Expenses come after [expenses] heading and has a format:

description":" amount [["~"] month]

Examples:

[expenses]
# Summer vacation is planed and exact time is known
# as soon as July passes, it will not be taken in account 
# when calculating estimates
Summer vacation:	 2000 Jul
    
# Car will probably be bought some time by the end of May
# for the purpose of estimates expense is split equally from current 
# month to May. When May passes, full amount is taken as expense.
# When car is finally bought, you will either remove it from list, or
# set exact month so that it stops being taken into account.
Car:		 6000 ~May

# After some poking around the Internet, testing couple of devices etc.
# you will go out and actually by a stereo, but no exact date is known 
# or planed. For the purpose of calculation it behaves same as ~Dec.

Stereo:		 1500

Monthly expenses

description":" amount

example:

[monthly expenses]
Rent:		800

Debt

description":" amount month n-of-payments

example:

[debt]
(bank x visa)
item 1:		500 Apr 10
item 2:		700 Jun 12

(bank y master)
item 3:		300 Mar 3

Similar to monthly expense, except it has start (month) and end (month + n-of-payments). You can group by creditor as shown in example.

Income

description":" amount

Monthly income

Assets

description":" amount

Limitations

Cashflow is designed not for absolute precision, but for answering questions like 'is this kind of spending realistic?' To keep overhead at minimum, several simplifying assumptions are introduced:

  • Month is the finest time resolution available, and it is also the coarsest
  • If is recurring on period different than month, you need to sum it or average it yourself
  • All numbers and calculations are integer only
  • There is only one currency

TODO

I would like to add some sort of "transaction" feature for situations like "I plan to by something around August, but I'll by it on credit card therefore turning it into debt", or "I am putting $X monthly on my savings account"
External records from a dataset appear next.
(** * RFM preprocessing and K-Means tuning: a shallow embedding

    The two programs of [MLProject/]:
    - [automate_Fakih-Widatmojo.py]: cleaning, RFM aggregation and scaling
      of a table of sales lines ([Module Automate]);
    - [modelling_tuning.py]: the K-Means sweep over k = 2..6
      ([Module ModellingTuning]).

    Numeric cells are IEEE binary64 values (numpy's [float64]), embedded as
    Rocq's primitive floats, so that a missing value is a real NaN and the
    comparisons of the source behave on it as they do in pandas.  Python
    exceptions are a result type; what pandas, numpy, scikit-learn and
    MLflow compute is taken as a parameter of the section that uses it. *)

From Stdlib Require Import ZArith List String Bool Lia Floats Uint63 DecimalString.
From Stdlib Require Import Sorted Permutation.
Import ListNotations.

(** ** Exceptions and the result of a call *)

Inductive exn : Type :=
| FileNotFoundError (path : string)
| KeyError (column : string)
| IntCastingNaNError
| TypeError (msg : string)
| ValueError (msg : string)
| SinkError (msg : string).

Inductive result (A : Type) : Type :=
| Ok (a : A)
| Raise (e : exn).

Arguments Ok {A} a.
Arguments Raise {A} e.

Definition bind {A B : Type} (c : result A) (k : A -> result B) : result B :=
  match c with
  | Ok a => k a
  | Raise e => Raise e
  end.

Notation "x <- c ;; k" := (bind c (fun x => k))
  (at level 61, c at next level, right associativity).
Notation "c ;;; k" := (bind c (fun _ => k))
  (at level 61, right associativity).

Fixpoint mapM {A B : Type} (f : A -> result B) (l : list A) : result (list B) :=
  match l with
  | [] => Ok []
  | a :: l' => b <- f a ;; bs <- mapM f l' ;; Ok (b :: bs)
  end.

Definition raised {A : Type} (c : result A) : bool :=
  match c with
  | Ok _ => false
  | Raise _ => true
  end.

(** * automate_Fakih-Widatmojo.py *)

Module Automate.

Local Open Scope Z_scope.

(** ** The table

    A [datetime64] value is a count of nanoseconds since the epoch, or the
    missing value [NaT]. *)

Inductive Datetime : Type :=
| NaT
| Timestamp (ns : Z).

Inductive Timedelta : Type :=
| NaTd
| Delta (ns : Z).

(** A cell of the [InvoiceDate] column: the text read from the file, or the
    [datetime64] value that line 20 stores in its place. *)
Inductive DateCell : Type :=
| Text (s : string)
| Parsed (d : Datetime).

(** One line of the raw table.  A missing number is NaN, a missing text is
    [None]; [CustomerID] is read as [float64] because it has missing cells.
    [UnitPrice] and [Discount] are [float64] columns, and a cell of
    [Quantity] is the [float64] that enters the product of line 40.  A
    table whose [Quantity] and [UnitPrice] are both [int64] columns is not
    covered: there line 40 takes their product in [int64], modulo 2^64. *)
Record Row : Type := mkRow {
  CustomerID : float;
  InvoiceNo : option string;
  InvoiceDate : DateCell;
  Quantity : float;
  UnitPrice : float;
  Discount : float;
  ReturnStatus : option string
}.

(** A pandas [DataFrame]: the names of the columns it has, and its lines.
    The field of a line whose column is not in [columns] is never read:
    [getitem] raises first. *)
Record DataFrame : Type := mkDataFrame {
  columns : list string;
  rows : list Row
}.

Definition has_column (df : DataFrame) (c : string) : bool :=
  existsb (String.eqb c) (columns df).

(** [df[c]]: [KeyError] when the table has no such column. *)
Definition getitem (df : DataFrame) (c : string) : result unit :=
  if has_column df c then Ok tt else Raise (KeyError c).

Definition set_InvoiceDate (r : Row) (c : DateCell) : Row :=
  mkRow (CustomerID r) (InvoiceNo r) c (Quantity r) (UnitPrice r)
        (Discount r) (ReturnStatus r).
(** * TimerMobile: the offline event store, the attendance tracker and the
    sync engine

    A shallow embedding of [src/services/database.ts], [checkinService.ts]
    and [src/services/syncService.ts], with the hashing of
    [src/services/cryptoService.ts] and, as far as they call the engine and
    the database, the reset, registration and update actions of the terminal
    store.

    - SQLite tables are Rocq values: [users] and [user_status] are keyed by
      their INTEGER PRIMARY KEY ([gmap Z]); [checkins] and [sync_log] are row
      lists in insertion order with an AUTOINCREMENT counter.
    - JavaScript numbers that the code uses as integers (timestamps, minutes,
      ids) are [Z]; [undefined]/[null]/NULL are [None].
    - Every method is a state transformer that either returns or throws
      ([Outcome]); a throw keeps the state reached so far, as in JavaScript.
    - The device clock, [Math.random] and [navigator.onLine] are oracles
      indexed by the number of observations made so far ([steps]).
    - [performSync] suspends on the gateway call; it is split there into
      [performSync] (up to the request) and [performSync_response] (from the
      gateway result on), the world in between carrying the attempt. The
      worlds at its earlier waits, for the sync_log insert and the queue
      read, are [beforeLogInsert] and [afterLogInsert]. *)

From Stdlib Require Import ZArith String Ascii List Sorted Permutation Lia.
From Stdlib Require QArith.
From stdpp Require Import base option gmap.
Import ListNotations.

Local Open Scope string_scope.
Local Open Scope Z_scope.

(* ================================================================== *)
(** ** JavaScript values *)
(* ================================================================== *)

Module Js.

(** [x || null] and [if (x)] on an optional number: [undefined], [null]
    and [0] are falsy. *)
Definition truthyZ (x : option Z) : bool :=
  match x with
  | Some n => negb (Z.eqb n 0)
  | None => false
  end.

Definition orNullZ (x : option Z) : option Z :=
  if truthyZ x then x else None.

(** [x || null] on an optional string: the empty string is falsy. *)
Definition truthyS (x : option string) : bool :=
  match x with
  | Some s => negb (String.eqb s "")
  | None => false
  end.

Definition orNullS (x : option string) : option string :=
  if truthyS x then x else None.

(** [x || null] on an optional coordinate. *)
Definition orNullQ (x : option QArith_base.Q) : option QArith_base.Q :=
  match x with
  | Some q => if QArith_base.Qeq_bool q (QArith_base.Qmake 0 1) then None else Some q
  | None => None
  end.
Lemma take_body_slack (k : nat) (body d : list Z) :
  take (length d) (body ++ drop (length body) (d ++ replicate k 0))
  = take (length d) (body ++ drop (length body) d).
Proof.
  destruct (Nat.le_gt_cases (length body) (length d)) as [Hle|Hgt].
  - rewrite drop_app_le by done. rewrite app_assoc.
    rewrite take_app_le; [done|]. rewrite length_app, length_drop. lia.
  - rewrite !(take_app_le body) by lia. done.
Qed.

(** Where [gsp_switch] does not stop, the unchecked switch does the
    same, on a data array of any size. *)
Lemma gsp_switch_cut (n : nat) (p : Packet.t) (idx b : Z) :
  match gsp_switch p idx b with
  | Next p' i' => gsp_switch_unchecked (cut n p) idx b = Next (cut n p') i'
  | Return c p' => gsp_switch_unchecked (cut n p) idx b = Return c (cut n p')
  | Overrun => True
  end.
Proof.
  destruct p as [sc a ty l d].
  unfold gsp_switch, gsp_switch_unchecked, cut. cbn.
  destruct (idx =? 0); [by destruct (negb _)|].
  destruct (idx =? 1); [by destruct (negb _)|].
  destruct ((2 <=? idx) && (idx <=? 5)); [done|].
  destruct (idx =? 6); [done|].
  destruct (idx =? 7); [done|].
  destruct (idx =? 8); [done|].
  destruct (_ <=? idx - 9); [done|].
  destruct (idx - 8 =? l); unfold Packet.with_data; cbn;
    by rewrite cut_insert.
Qed.

Lemma gsp_loop_cut (n fuel : nat) (timeout : Z) (f f' : Fingerprint)
    (w w' : World) (p r : Packet.t) (idx timer code : Z) :
  gsp_loop fuel timeout f w p idx timer = Done (code, r, f', w') ->
  gsp_loop_unchecked fuel timeout f w (cut n p) idx timer
  = Done (code, cut n r, f', w').
Proof.
  revert f w p idx timer.
  induction fuel as [|fuel IH]; intros f w p idx timer; [done|].
  cbn [gsp_loop gsp_loop_unchecked].
  destruct (poll f w) as [f1 w1].
  destruct (pl f1 =? pe f1).
  - destruct (u16 (timer + 1) >=? timeout).
    + by intros [= <- <- <- <-].
    + apply IH.
  - destruct (readUARTbuff f1) as [byte f2].
    pose proof (gsp_switch_cut n p idx byte) as Hsw.
    destruct (gsp_switch p idx byte) as [p' i'|c p'|]; [| |done];
      rewrite Hsw.
    + apply IH.
    + by intros [= <- <- <- <-].
Qed.

Lemma gsp_switch_data_length (p : Packet.t) (idx b : Z) :
  match gsp_switch p idx b with
  | Next p' _ | Return _ p' =>
      length (Packet.data p') = length (Packet.data p)
  | Overrun => True
  end.
Proof.
  destruct p as [sc a ty l d]. unfold gsp_switch. cbn.
  destruct (idx =? 0); [by destruct (negb _)|].
  destruct (idx =? 1); [by destruct (negb _)|].
  destruct ((2 <=? idx) && (idx <=? 5)); [done|].
  destruct (idx =? 6); [done|].
  destruct (idx =? 7); [done|].
  destruct (idx =? 8); [done|].
  destruct (_ <=? idx - 9); [done|].
  destruct (idx - 8 =? l); unfold Packet.with_data; cbn;
    by rewrite length_insert.
Qed.

Lemma gsp_loop_data_length (fuel : nat) (timeout : Z) (f f' : Fingerprint)
    (w w' : World) (p r : Packet.t) (idx timer code : Z) :
  gsp_loop fuel timeout f w p idx timer = Done (code, r, f', w') ->
  length (Packet.data r) = length (Packet.data p).
Proof.
  revert f w p idx timer.
  induction fuel as [|fuel IH]; intros f w p idx timer; [done|].
  cbn [gsp_loop].
  destruct (poll f w) as [f1 w1].
  destruct (pl f1 =? pe f1).
  - destruct (u16 (timer + 1) >=? timeout).
    + by intros [= <- <- <- <-].
    + apply IH.
  - destruct (readUARTbuff f1) as [byte f2].
    pose proof (gsp_switch_data_length p idx byte) as Hsw.
    destruct (gsp_switch p idx byte) as [p' i'|c p'|]; [| |done].
    + intros Hl. apply IH in Hl. congruence.
    + by intros [= <- <- <- <-].
Qed.

(** Every result of the parser that stops at the end of the array is
    the result of the unchecked one. *)
Lemma getStructuredPacket_unchecked_agrees (packet r : Packet.t)
    (timeout code : Z) (f f' : Fingerprint) (w w' : World) :
  getStructuredPacket packet timeout f w = Done (code, r, f', w') ->
  getStructuredPacket_unchecked packet timeout f w = Done (code, r, f', w').
Proof.
  unfold getStructuredPacket, getStructuredPacket_unchecked. intros Hg.
  apply (gsp_loop_cut (length (Packet.data packet))) in Hg as Hu.
  rewrite cut_all in Hu by done. rewrite Hu. do 4 f_equal.
  pose proof (gsp_loop_data_length _ _ _ _ _ _ _ _ _ _ _ Hg) as Hlen.
  apply cut_all. lia.
Qed.

(** A frame behind bytes that do not start one, all in time: the
    unchecked parser returns [FINGERPRINT_OK] whatever length the frame
    declares, and the data array holds as much of the body as it has
    room for. *)
Lemma getStructuredPacket_unchecked_accepts (packet : Packet.t)
    (timeout : Z) (f : Fingerprint) (w : World) (q junk body rest : list Z)
    (a0 a1 a2 a3 ty lh ll : Z) :
  0 <= FINGERPRINT_STARTCODE < 65536 ->
  length (Packet.address packet) = 4%nat ->
  Z.of_nat (length (Packet.data packet)) < 65527 ->
  Z.of_nat (length body) < 65527 ->
  ring_holds f q ->
  Z.of_nat (length q) + Z.of_nat (length (rx w)) <= BUFF_SIZE ->
  0 <= timeout < 65536 ->
  arrives_in_time timeout w ->
  q ++ rx w = junk ++ header a0 a1 a2 a3 ty lh ll ++ body ++ rest ->
  Forall (fun b => b <> start_hi) junk ->
  body <> [] ->
  declared_length lh ll = Z.of_nat (length body) ->
  exists f' w' q',
    getStructuredPacket_unchecked packet timeout f w
    = Done (FINGERPRINT_OK,
            Packet.mk FINGERPRINT_STARTCODE [a0; a1; a2; a3] ty
              (Z.of_nat (length body))
              (take (length (Packet.data packet))
                 (body ++ drop (length body) (Packet.data packet))),
            f', w')
    /\ ring_holds f' q'
    /\ q' ++ rx w' = rest.
Proof.
  intros Hs Ha Hsmall Hbody Hq Hfit Hto Htime Hall Hj Hne Hl.
  set (N := length (Packet.data packet)).
  set (k := (length body - N)%nat).
  destruct (getStructuredPacket_accepts_within (widen k packet) timeout f w
              q junk body rest a0 a1 a2 a3 ty lh ll)
    as (f' & w' & q' & Hg & Hq' & Hrest & _); try done.
  - cbn. rewrite length_app, length_replicate. fold N. lia.
  - rewrite arrives_in_time_readable by done.
    rewrite <- length_app, Hall, !length_app. lia.
  - cbn. rewrite length_app, length_replicate. fold N. lia.
  - exists f', w', q'. split; [|done].
    unfold getStructuredPacket in Hg.
    apply (gsp_loop_cut N) in Hg.
    unfold getStructuredPacket_unchecked.
    pose proof (cut_widen k packet) as Hcw. fold N in Hcw.
    rewrite Hcw in Hg. rewrite Hg. do 4 f_equal.
    unfold cut, widen, Packet.with_data. cbn. f_equal.
    by apply take_body_slack.
Qed.

End UncheckedLemmas.

(** * Part III: the claims *)

(** ** Serializer *)

(** C1.  For every packet whose payload length does not exceed the payload
    array, [writeStructuredPacket] hands to the serial port, in order, the
    start code (two bytes, high byte first), the four address bytes, the
    type byte, the wire length [length + 2] (two bytes, high byte first),
    the payload bytes and the checksum (two bytes, high byte first), the
    checksum being the sum of the two wire-length bytes, the type byte and
    the payload bytes modulo 65536.  The payload array is taken to have at
    most 255 elements, the range of the 8-bit loop counter. *)
Theorem writeStructuredPacket_emits_frame `{H : FingerprintH}
    (p : Packet.t) (f : Fingerprint) :
  DATA_SIZE <= 255 ->
  packet_wf p ->
  Packet.length p <= DATA_SIZE ->
  let wl := Packet.length p + 2 in
  let body := take (Z.to_nat (Packet.length p)) (Packet.data p) in
  let sum := (wl / 256 + wl mod 256 + Packet.type p + byte_sum body)
             mod 65536 in
  exists f',
    writeStructuredPacket p f = Done f'
    /\ R503Serial f' =
         R503Serial f
         ++ [ Packet.start_code p / 256; Packet.start_code p mod 256 ]
         ++ Packet.address p
         ++ [ Packet.type p; wl / 256; wl mod 256 ]
         ++ body
         ++ [ sum / 256; sum mod 256 ]
    /\ length body = Z.to_nat (Packet.length p)
    /\ session f' = session f.
Proof.
  intros Hd (Hsc & Ha & _ & _ & Hl & Hdata & _) Hfit wl body sum.
  exists (with_serial (R503Serial f ++ wire_frame p) f).
  split; [|split; [done|split; [|done]]].
  - apply writeStructuredPacket_frame; [done|done|lia|lia].
  - subst body. rewrite length_take. lia.
Qed.

Lemma writeStructuredPacket_emits_frame_witness :
  exists f',
    writeStructuredPacket c1_packet (Fingerprint_ctor 0 0 0 0 ∅) = Done f'
    /\ R503Serial f' =
         [0xEF; 0x01; 0xFF; 0xFF; 0xFF; 0xFF; 0x01; 0x00; 0x05;
          0x1B; 0x01; 0xA3; 0x00; 0xC5]
    /\ length [0x1B; 0x01; 0xA3] = 3%nat
    /\ session f' = session (Fingerprint_ctor 0 0 0 0 ∅).
Proof.
  apply (@writeStructuredPacket_emits_frame adafruit_h c1_packet
           (Fingerprint_ctor 0 0 0 0 ∅)).
  - cbn. lia.
  - apply c1_packet_wf.
  - cbn. lia.
Defined.
Example three_drugs_after_id_4 :
  ids EMedicine
    (run (map PostMedicines
            [Examples.drug "aspirin" 5; Examples.drug "codeine" 9; Examples.drug "zinc" 2])
         (Examples.pharmacy 4))
  = [4; 5; 6; 7].
Proof.
  apply (medicines_are_numbered_consecutively
           [Examples.drug "aspirin" 5; Examples.drug "codeine" 9; Examples.drug "zinc" 2]
           (Examples.pharmacy 4)).
  - repeat constructor; do 2 eexists; (split; [reflexivity|split; [discriminate|reflexivity]]).
  - simpl. intros j [<-|[]]. reflexivity.
  - vm_compute. discriminate.
Defined.

(** X9. An update with an empty payload: PUT /api/patients/:id,
    /api/doctors/:id and /api/medicines/:id with a body that carries no
    field answer 200 with the stored record and leave the store as it
    was (on the modelled paths; the [updatedAt] stamp is outside the
    model). *)
Theorem empty_update_changes_nothing (i : Z) (st : store) :
  (forall p, findOne Patient.id (Some i) (patients st) = Some p ->
             put_patients i no_patient_fields st = (Res 200 (Data (Some p)), st))
  /\ (forall d, findOne Doctor.id (Some i) (doctors st) = Some d ->
                put_doctors i no_doctor_fields st = (Res 200 (Data (Some d)), st))
  /\ (forall m, findOne Medicine.id (Some i) (medicines st) = Some m ->
                put_medicines i no_medicine_fields st = (Res 200 (Data (Some m)), st)).
Proof.
  repeat apply conj.
  - intros p F. pose proof (update_first_same Patient.id _ p _ F) as U.
    assert (E : Patient.apply no_patient_fields p = p) by (destruct p; reflexivity).
    unfold put_patients, put_patients_body, try_catch, bind.
    rewrite Model_findOne_run. cbn [casts_num number]. rewrite F.
    change (truthy_num (Patient.Body.doctorId no_patient_fields)) with false.
    unfold ret. cbv beta iota.
    rewrite findOneAndUpdate_Num, F.
    change (Patient.casts no_patient_fields) with true.
    change (Patient.valid no_patient_fields) with true.
    cbn [negb]. cbv iota. rewrite E, Z.eqb_refl. cbn [negb andb]. cbv iota.
    unfold set_patients. rewrite U. destruct st; reflexivity.
  - intros d F. pose proof (update_first_same Doctor.id _ d _ F) as U.
    assert (E : Doctor.apply no_doctor_fields d = d) by (destruct d; reflexivity).
    unfold put_doctors, put_doctors_body, try_catch, bind.
    rewrite Model_findOne_run. cbn [casts_num number]. rewrite F.
    rewrite findOneAndUpdate_Num, F.
    change (Doctor.casts no_doctor_fields) with true.
    cbn [negb]. cbv iota. rewrite E, Z.eqb_refl. cbn [negb andb]. cbv iota.
    unfold set_doctors. rewrite U. destruct st; reflexivity.
  - intros m F. pose proof (update_first_same Medicine.id _ m _ F) as U.
    assert (E : Medicine.apply no_medicine_fields m = m) by (destruct m; reflexivity).
    unfold put_medicines, put_medicines_body, try_catch, bind.
    rewrite Model_findOne_run. cbn [casts_num number]. rewrite F.
    rewrite findOneAndUpdate_Num, F.
    change (Medicine.casts no_medicine_fields) with true.
    change (Medicine.valid no_medicine_fields) with true.
    cbn [negb]. cbv iota. rewrite E, Z.eqb_refl. cbn [negb andb]. cbv iota.
    unfold set_medicines. rewrite U. destruct st; reflexivity.
Qed.
(** X3. The application toggling the panel as it does and the toggle
    control showing, [hideSearchPanel] returns normally whatever the state
    of the panel; afterwards [isSearchPanelVisible] answers false, and a
    second [hideSearchPanel] does nothing. *)
Theorem X3_hideSearchPanel_idempotent (app : App) (w : World) :
  TogglesPanel app ->
  visible (ui w) FilterToggle = true ->
  let w1 := after (BaseSearchPage.hideSearchPanel app w) in
  value (BaseSearchPage.hideSearchPanel app w) = Ok tt /\
  BaseSearchPage.isSearchPanelVisible w1 = (Ok false, w1) /\
  BaseSearchPage.hideSearchPanel app w1 = (Ok tt, w1).
Proof.
  intros Happ Hcontrol. cbv zeta.
  destruct (ShowHideFacts.isSearchPanelVisible_returns w) as [[|] Hb].
  - destruct (ToggleFacts.visible_panel_state w Hb) as [Hp [Hread Hnot]].
    rewrite (ShowHideFacts.hideSearchPanel_on_shown app w Hb).
    rewrite (ShowHideFacts.clickElement_shown app _ _ w Hcontrol).
    unfold after, value. cbn [fst snd].
    set (w1 := {| ui := on_action app (Click FilterToggle) (ui w);
                  clock := clock w; log := Click FilterToggle :: log w |}).
    assert (Hhidden : BaseSearchPage.isSearchPanelVisible w1 = (Ok false, w1)).
    { apply ToggleFacts.collapsed_panel_hidden; cbn [ui w1].
      - now rewrite (toggle_keeps_panel app Happ).
      - now apply (toggle_collapses app Happ). }
    split; [reflexivity|]. split; [exact Hhidden|].
    now apply ShowHideFacts.hideSearchPanel_on_hidden.
  - rewrite (ShowHideFacts.hideSearchPanel_on_hidden app w Hb).
    unfold after, value. cbn [fst snd]. split; [reflexivity|]. split; [exact Hb|].
    now apply ShowHideFacts.hideSearchPanel_on_hidden.
Qed.

(** X3, on the panel of the toggling application. *)
Lemma X3_hide_twice_witness :
  let w1 := after (BaseSearchPage.hideSearchPanel Scenario.toggleApp
                     (Scenario.start (Scenario.panelPage true AttrNull))) in
  BaseSearchPage.hideSearchPanel Scenario.toggleApp w1 = (Ok tt, w1).
Proof.
  cbv zeta.
  destruct (X3_hideSearchPanel_idempotent Scenario.toggleApp
              (Scenario.start (Scenario.panelPage true AttrNull))
              ToggleFacts.toggleApp_honours_contract eq_refl) as [_ [_ H]].
  exact H.
Defined.

(** X4. With the application toggling the panel on a click of the control
    ([TogglesPanel]), from a page where the panel is reported visible and
    the toggle control shows, [hideSearchPanel] followed by
    [showSearchPanel] clicks the control twice and ends on a panel reported
    visible, on which a further [showSearchPanel] does nothing. *)
Theorem X4_hide_then_show_restores (app : App) (w : World) :
  TogglesPanel app ->
  visible (ui w) FilterToggle = true ->
  BaseSearchPage.isSearchPanelVisible w = (Ok true, w) ->
  let w1 := after (BaseSearchPage.hideSearchPanel app w) in
  let w2 := after (BaseSearchPage.showSearchPanel app w1) in
  value (BaseSearchPage.showSearchPanel app w1) = Ok tt /\
  log w2 = Click FilterToggle :: Click FilterToggle :: log w /\
  BaseSearchPage.isSearchPanelVisible w2 = (Ok true, w2) /\
  BaseSearchPage.showSearchPanel app w2 = (Ok tt, w2).
Proof.
  intros Happ Hcontrol Hshown. cbv zeta.
  destruct (ToggleFacts.visible_panel_state w Hshown) as [Hp [Hread Hnot]].
  set (w1 := {| ui := on_action app (Click FilterToggle) (ui w);
                clock := clock w; log := Click FilterToggle :: log w |}).
  assert (Hhide : BaseSearchPage.hideSearchPanel app w = (Ok tt, w1)).
  { rewrite (ShowHideFacts.hideSearchPanel_on_shown app w Hshown).
    now apply ShowHideFacts.clickElement_shown. }
  assert (Hp1 : 0 < count (ui w1) SearchPanel).
  { cbn [ui w1]. now rewrite (toggle_keeps_panel app Happ). }
  assert (Hc1 : panelCollapsed (ui w1)).
  { cbn [ui w1]. now apply (toggle_collapses app Happ). }
  assert (Hcontrol1 : visible (ui w1) FilterToggle = true).
  { cbn [ui w1]. now rewrite (toggle_keeps_control app Happ). }
  set (w2 := {| ui := on_action app (Click FilterToggle) (ui w1);
                clock := clock w1; log := Click FilterToggle :: log w1 |}).
  assert (Hshow : BaseSearchPage.showSearchPanel app w1 = (Ok tt, w2)).
  { rewrite (ShowHideFacts.showSearchPanel_on_hidden app w1
               (ShowHideFacts.collapsed_panel_reported_hidden w1 Hp1 Hc1)).
    now apply ShowHideFacts.clickElement_shown. }
  assert (Hp2 : 0 < count (ui w2) SearchPanel).
  { cbn [ui w2]. now rewrite (toggle_keeps_panel app Happ). }
  assert (He2 : panelExpanded (ui w2)).
  { cbn [ui w2]. now apply (toggle_expands app Happ). }
  rewrite Hhide. unfold after, value. cbn [fst snd]. rewrite Hshow. cbn [fst snd].
  split; [reflexivity|]. split; [reflexivity|].
  split; [now apply ToggleFacts.expanded_panel_visible|].
  apply ShowHideFacts.showSearchPanel_on_shown.
  now apply ShowHideFacts.expanded_panel_not_reported_hidden.
Qed.

(** X4, on the panel of the toggling application. *)
Lemma X4_hide_then_show_witness :
  let w1 := after (BaseSearchPage.hideSearchPanel Scenario.toggleApp
                     (Scenario.start (Scenario.panelPage true AttrNull))) in
  let w2 := after (BaseSearchPage.showSearchPanel Scenario.toggleApp w1) in
  BaseSearchPage.isSearchPanelVisible w2 = (Ok true, w2).
Proof.
  cbv zeta.
  destruct (X4_hide_then_show_restores Scenario.toggleApp
              (Scenario.start (Scenario.panelPage true AttrNull))
              ToggleFacts.toggleApp_honours_contract eq_refl eq_refl) as [_ [_ [H _]]].
  exact H.
Defined.

(** X5. On a page at rest whose toggle control does not show,
    [toggleSearchPanel] returns at once having done nothing, whereas
    [hideSearchPanel] on a panel reported visible, and [showSearchPanel] on
    a panel reported hidden (an absent panel included), wait for the
    control for [ELEMENT_WAIT] and raise a timeout, no action issued. *)
Theorem X5_show_hide_need_the_control (app : App) (w : World) :
  quiescent app (ui w) ->
  visible (ui w) FilterToggle = false ->
  BaseSearchPage.toggleSearchPanel app w = (Ok tt, w) /\
  (BaseSearchPage.isSearchPanelVisible w = (Ok true, w) ->
   BaseSearchPage.hideSearchPanel app w
   = (Throw TimeoutError, elapse app TIMEOUTS.ELEMENT_WAIT w)) /\
  (BaseSearchPage.isSearchPanelHidden w = (Ok true, w) ->
   BaseSearchPage.showSearchPanel app w
   = (Throw TimeoutError, elapse app TIMEOUTS.ELEMENT_WAIT w)) /\
  log (elapse app TIMEOUTS.ELEMENT_WAIT w) = log w.
Proof.
  intros Hq Hcontrol. split; [|split; [|split]].
  - now apply ToggleFacts.toggleSearchPanel_not_shown.
  - intros H. rewrite (ShowHideFacts.hideSearchPanel_on_shown app w H).
    now apply ShowHideFacts.clickElement_never_shown.
  - intros H. rewrite (ShowHideFacts.showSearchPanel_on_hidden app w H).
    now apply ShowHideFacts.clickElement_never_shown.
  - apply EngineFacts.elapse_log.
Qed.

(** X5, on a page without the panel and without its control. *)
Lemma X5_absent_panel_witness :
  BaseSearchPage.showSearchPanel Scenario.idleApp (Scenario.start Scenario.blankPage)
  = (Throw TimeoutError,
     elapse Scenario.idleApp TIMEOUTS.ELEMENT_WAIT (Scenario.start Scenario.blankPage)).
Proof.
  apply (X5_show_hide_need_the_control Scenario.idleApp (Scenario.start Scenario.blankPage));
    reflexivity.
Defined.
There is also no notion of one-of income. I could probably make it by adding optional month on asset record, or something...

##FAQ

How it relates to ledger?

Ledger is an awesome tool that helps you track your finances and precisely track where your money is going. Once you figure out where do you spend money and what are you left with, Cashflow can help you do a back of a napkin sort of calculation to help you plan your future expenses.

How stable, tested, etc this software is?

This is my first Haskell project, and it's made in a week or so, draw your own conclusions.